### Given data
■ ■ ■ ■
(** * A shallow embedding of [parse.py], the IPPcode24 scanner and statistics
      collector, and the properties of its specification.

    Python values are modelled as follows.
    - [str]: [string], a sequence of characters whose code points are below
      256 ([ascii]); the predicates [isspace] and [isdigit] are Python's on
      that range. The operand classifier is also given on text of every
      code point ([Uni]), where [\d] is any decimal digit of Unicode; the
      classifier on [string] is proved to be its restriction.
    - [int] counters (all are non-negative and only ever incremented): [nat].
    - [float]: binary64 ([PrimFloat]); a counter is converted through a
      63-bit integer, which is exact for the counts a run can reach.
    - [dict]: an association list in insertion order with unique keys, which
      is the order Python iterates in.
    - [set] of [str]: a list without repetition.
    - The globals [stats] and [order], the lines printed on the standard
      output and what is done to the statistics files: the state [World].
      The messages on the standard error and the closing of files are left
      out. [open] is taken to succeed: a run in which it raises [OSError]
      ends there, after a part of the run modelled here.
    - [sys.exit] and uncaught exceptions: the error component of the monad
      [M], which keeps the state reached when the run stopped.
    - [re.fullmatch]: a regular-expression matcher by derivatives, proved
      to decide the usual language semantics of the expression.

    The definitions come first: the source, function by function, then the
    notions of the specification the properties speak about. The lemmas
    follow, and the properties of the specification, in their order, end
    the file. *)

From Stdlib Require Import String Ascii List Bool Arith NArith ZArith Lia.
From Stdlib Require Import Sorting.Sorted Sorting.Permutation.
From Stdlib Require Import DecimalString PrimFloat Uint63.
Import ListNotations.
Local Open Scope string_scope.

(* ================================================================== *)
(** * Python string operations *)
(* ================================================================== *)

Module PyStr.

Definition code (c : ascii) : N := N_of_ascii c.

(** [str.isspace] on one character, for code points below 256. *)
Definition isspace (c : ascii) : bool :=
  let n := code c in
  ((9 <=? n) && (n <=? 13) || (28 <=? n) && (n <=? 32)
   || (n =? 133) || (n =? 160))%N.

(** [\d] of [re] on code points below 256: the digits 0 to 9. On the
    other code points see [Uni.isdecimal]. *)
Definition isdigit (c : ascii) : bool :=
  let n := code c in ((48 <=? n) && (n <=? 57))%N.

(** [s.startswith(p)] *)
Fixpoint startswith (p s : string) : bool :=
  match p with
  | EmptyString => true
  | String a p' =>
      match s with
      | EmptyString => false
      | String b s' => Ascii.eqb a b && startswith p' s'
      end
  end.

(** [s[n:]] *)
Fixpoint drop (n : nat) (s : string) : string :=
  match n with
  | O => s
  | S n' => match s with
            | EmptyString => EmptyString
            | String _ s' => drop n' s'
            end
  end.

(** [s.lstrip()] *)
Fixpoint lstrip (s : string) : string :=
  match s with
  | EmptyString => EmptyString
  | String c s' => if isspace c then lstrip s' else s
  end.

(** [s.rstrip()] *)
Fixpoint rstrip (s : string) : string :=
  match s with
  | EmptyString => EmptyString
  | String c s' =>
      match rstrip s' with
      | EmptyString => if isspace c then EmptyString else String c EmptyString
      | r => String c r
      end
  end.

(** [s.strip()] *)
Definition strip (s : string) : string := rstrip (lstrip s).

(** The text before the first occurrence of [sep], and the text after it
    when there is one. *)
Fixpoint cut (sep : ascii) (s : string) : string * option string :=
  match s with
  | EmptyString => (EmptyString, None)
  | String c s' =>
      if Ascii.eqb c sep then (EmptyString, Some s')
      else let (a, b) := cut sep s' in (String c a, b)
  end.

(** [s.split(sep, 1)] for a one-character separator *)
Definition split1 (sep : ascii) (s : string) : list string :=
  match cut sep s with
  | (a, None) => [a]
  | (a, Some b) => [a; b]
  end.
■ ■ ■ ■
### What you will do
When you reach the end of the data, retype all of it exactly.

### Answer section
(** * A shallow embedding of [parse.py], the IPPcode24 scanner and statistics
      collector, and the properties of its specification.

    Python values are modelled as follows.
    - [str]: [string], a sequence of characters whose code points are below
      256 ([ascii]); the predicates [isspace] and [isdigit] are Python's on
      that range. The operand classifier is also given on text of every
      code point ([Uni]), where [\d] is any decimal digit of Unicode; the
      classifier on [string] is proved to be its restriction.
    - [int] counters (all are non-negative and only ever incremented): [nat].
    - [float]: binary64 ([PrimFloat]); a counter is converted through a
      63-bit integer, which is exact for the counts a run can reach.
    - [dict]: an association list in insertion order with unique keys, which
      is the order Python iterates in.
    - [set] of [str]: a list without repetition.
    - The globals [stats] and [order], the lines printed on the standard
      output and what is done to the statistics files: the state [World].
      The messages on the standard error and the closing of files are left
      out. [open] is taken to succeed: a run in which it raises [OSError]
      ends there, after a part of the run modelled here.
    - [sys.exit] and uncaught exceptions: the error component of the monad
      [M], which keeps the state reached when the run stopped.
    - [re.fullmatch]: a regular-expression matcher by derivatives, proved
      to decide the usual language semantics of the expression.

    The definitions come first: the source, function by function, then the
    notions of the specification the properties speak about. The lemmas
    follow, and the properties of the specification, in their order, end
    the file. *)

From Stdlib Require Import String Ascii List Bool Arith NArith ZArith Lia.
From Stdlib Require Import Sorting.Sorted Sorting.Permutation.
From Stdlib Require Import DecimalString PrimFloat Uint63.
Import ListNotations.
Local Open Scope string_scope.

(* ================================================================== *)
(** * Python string operations *)
(* ================================================================== *)

Module PyStr.

Definition code (c : ascii) : N := N_of_ascii c.

(** [str.isspace] on one character, for code points below 256. *)
Definition isspace (c : ascii) : bool :=
  let n := code c in
  ((9 <=? n) && (n <=? 13) || (28 <=? n) && (n <=? 32)
   || (n =? 133) || (n =? 160))%N.

(** [\d] of [re] on code points below 256: the digits 0 to 9. On the
    other code points see [Uni.isdecimal]. *)
Definition isdigit (c : ascii) : bool :=
  let n := code c in ((48 <=? n) && (n <=? 57))%N.

(** [s.startswith(p)] *)
Fixpoint startswith (p s : string) : bool :=
  match p with
  | EmptyString => true
  | String a p' =>
      match s with
      | EmptyString => false
      | String b s' => Ascii.eqb a b && startswith p' s'
      end
  end.

(** [s[n:]] *)
Fixpoint drop (n : nat) (s : string) : string :=
  match n with
  | O => s
  | S n' => match s with
            | EmptyString => EmptyString
            | String _ s' => drop n' s'
            end
  end.

(** [s.lstrip()] *)
Fixpoint lstrip (s : string) : string :=
  match s with
  | EmptyString => EmptyString
  | String c s' => if isspace c then lstrip s' else s
  end.

(** [s.rstrip()] *)
Fixpoint rstrip (s : string) : string :=
  match s with
  | EmptyString => EmptyString
  | String c s' =>
      match rstrip s' with
      | EmptyString => if isspace c then EmptyString else String c EmptyString
      | r => String c r
      end
  end.

(** [s.strip()] *)
Definition strip (s : string) : string := rstrip (lstrip s).

(** The text before the first occurrence of [sep], and the text after it
    when there is one. *)
Fixpoint cut (sep : ascii) (s : string) : string * option string :=
  match s with
  | EmptyString => (EmptyString, None)
  | String c s' =>
      if Ascii.eqb c sep then (EmptyString, Some s')
      else let (a, b) := cut sep s' in (String c a, b)
  end.

(** [s.split(sep, 1)] for a one-character separator *)
Definition split1 (sep : ascii) (s : string) : list string :=
  match cut sep s with
  | (a, None) => [a]
  | (a, Some b) => [a; b]
  end.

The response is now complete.